───── Data for analysis ─────

(* ===== verification/ConnectionManager.v ===== *)
(** * Deluge.ConnectionManager

    The window of the daemons that are known: its rows and how they stand, the
    buttons that follow the selected one, connecting and disconnecting, and the
    timer that asks about every row. *)

From stdpp Require Import base list strings gmap.
From Stdlib Require Import Lia ZArith.
From S2P Require Import Prelude JsNum JsString JsValue ExtCore.

Local Open Scope nat_scope.

Module Manager.

(** A row: what [get_hosts] answers, and what [get_host_status] adds. *)
Record host := mkh {
  id : string; hname : string; port : prim; user : prim; status : option string; version : prim
}.

(** The calls in flight; [Status] tells whether the window's timer asked, and
    [Remove] which load of the rows the record is of. *)
Inductive ask := Connected | GetHosts | Status (id : string) (polled : bool) | Disconnect
  | Connect (id : string) | Remove (id : string) (loaded : nat) | Stop (id : string).

#[global] Instance ask_eq_dec : EqDecision ask.
Proof. solve_decision. Defined.

(** The rows, how often they were loaded, and the selected one, by its id; whether the window is shown and
    has been rendered, and its toolbar's buttons looked up; the timer in
    [updating]; the buttons; how many listeners wait for the client; and of the
    browser the timers that are set, the number of the next one, and the calls
    in flight. *)
Record state := mk {
  hosts : list host; loaded : nat; selected : option string; visible : bool; rendered : bool; ready : bool;
  updating : option nat;
  connectEnabled : bool; connectText : string; editEnabled : bool; removeEnabled : bool; stopEnabled : bool;
  waiting : nat;
  timers : list nat; next : nat; flight : list ask
}.

Definition create : state :=
  mk [] 0 None false false false None true "Connect" true false false 0 [] 1 [].

Inductive output := Called (a : ask) | Fire (event : string) | Alert (msg : prim) | ReloadMethods | AskPassword
  | Throw.

#[global] Instance output_eq_dec : EqDecision output.
Proof. solve_decision. Defined.

Definition with_rows c hs n sel :=
  mk hs n sel (visible c) (rendered c) (ready c) (updating c) (connectEnabled c) (connectText c) (editEnabled c)
    (removeEnabled c) (stopEnabled c) (waiting c) (timers c) (next c) (flight c).
Definition with_window c v r :=
  mk (hosts c) (loaded c) (selected c) v (rendered c || v) r (updating c) (connectEnabled c) (connectText c) (editEnabled c)
    (removeEnabled c) (stopEnabled c) (waiting c) (timers c) (next c) (flight c).
Definition with_timers c u ts n :=
  mk (hosts c) (loaded c) (selected c) (visible c) (rendered c) (ready c) u (connectEnabled c) (connectText c) (editEnabled c)
    (removeEnabled c) (stopEnabled c) (waiting c) ts n (flight c).
Definition with_buttons c ce ct st :=
  mk (hosts c) (loaded c) (selected c) (visible c) (rendered c) (ready c) (updating c) ce ct (editEnabled c)
    (removeEnabled c) st (waiting c) (timers c) (next c) (flight c).
Definition with_edit c b :=
  mk (hosts c) (loaded c) (selected c) (visible c) (rendered c) (ready c) (updating c) (connectEnabled c) (connectText c) b
    b (stopEnabled c) (waiting c) (timers c) (next c) (flight c).
Definition with_waiting c n :=
  mk (hosts c) (loaded c) (selected c) (visible c) (rendered c) (ready c) (updating c) (connectEnabled c) (connectText c)
    (editEnabled c) (removeEnabled c) (stopEnabled c) n (timers c) (next c) (flight c).
Definition with_flight c fl :=
  mk (hosts c) (loaded c) (selected c) (visible c) (rendered c) (ready c) (updating c) (connectEnabled c) (connectText c)
    (editEnabled c) (removeEnabled c) (stopEnabled c) (waiting c) (timers c) (next c) fl.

─────

#### Description of the task
Search the listing above for the lines with "Record state := mk" and "Definition with_waiting c", then output those lines and all lines between them exactly.

#### Solved exercise
Record state := mk {
  hosts : list host; loaded : nat; selected : option string; visible : bool; rendered : bool; ready : bool;
  updating : option nat;
  connectEnabled : bool; connectText : string; editEnabled : bool; removeEnabled : bool; stopEnabled : bool;
  waiting : nat;
  timers : list nat; next : nat; flight : list ask
}.

Definition create : state :=
  mk [] 0 None false false false None true "Connect" true false false 0 [] 1 [].

Inductive output := Called (a : ask) | Fire (event : string) | Alert (msg : prim) | ReloadMethods | AskPassword
  | Throw.

#[global] Instance output_eq_dec : EqDecision output.
Proof. solve_decision. Defined.

Definition with_rows c hs n sel :=
  mk hs n sel (visible c) (rendered c) (ready c) (updating c) (connectEnabled c) (connectText c) (editEnabled c)
    (removeEnabled c) (stopEnabled c) (waiting c) (timers c) (next c) (flight c).
Definition with_window c v r :=
  mk (hosts c) (loaded c) (selected c) v (rendered c || v) r (updating c) (connectEnabled c) (connectText c) (editEnabled c)
    (removeEnabled c) (stopEnabled c) (waiting c) (timers c) (next c) (flight c).
Definition with_timers c u ts n :=
  mk (hosts c) (loaded c) (selected c) (visible c) (rendered c) (ready c) u (connectEnabled c) (connectText c) (editEnabled c)
    (removeEnabled c) (stopEnabled c) (waiting c) ts n (flight c).
Definition with_buttons c ce ct st :=
  mk (hosts c) (loaded c) (selected c) (visible c) (rendered c) (ready c) (updating c) ce ct (editEnabled c)
    (removeEnabled c) st (waiting c) (timers c) (next c) (flight c).
Definition with_edit c b :=
  mk (hosts c) (loaded c) (selected c) (visible c) (rendered c) (ready c) (updating c) (connectEnabled c) (connectText c) b
    b (stopEnabled c) (waiting c) (timers c) (next c) (flight c).
Definition with_waiting c n :=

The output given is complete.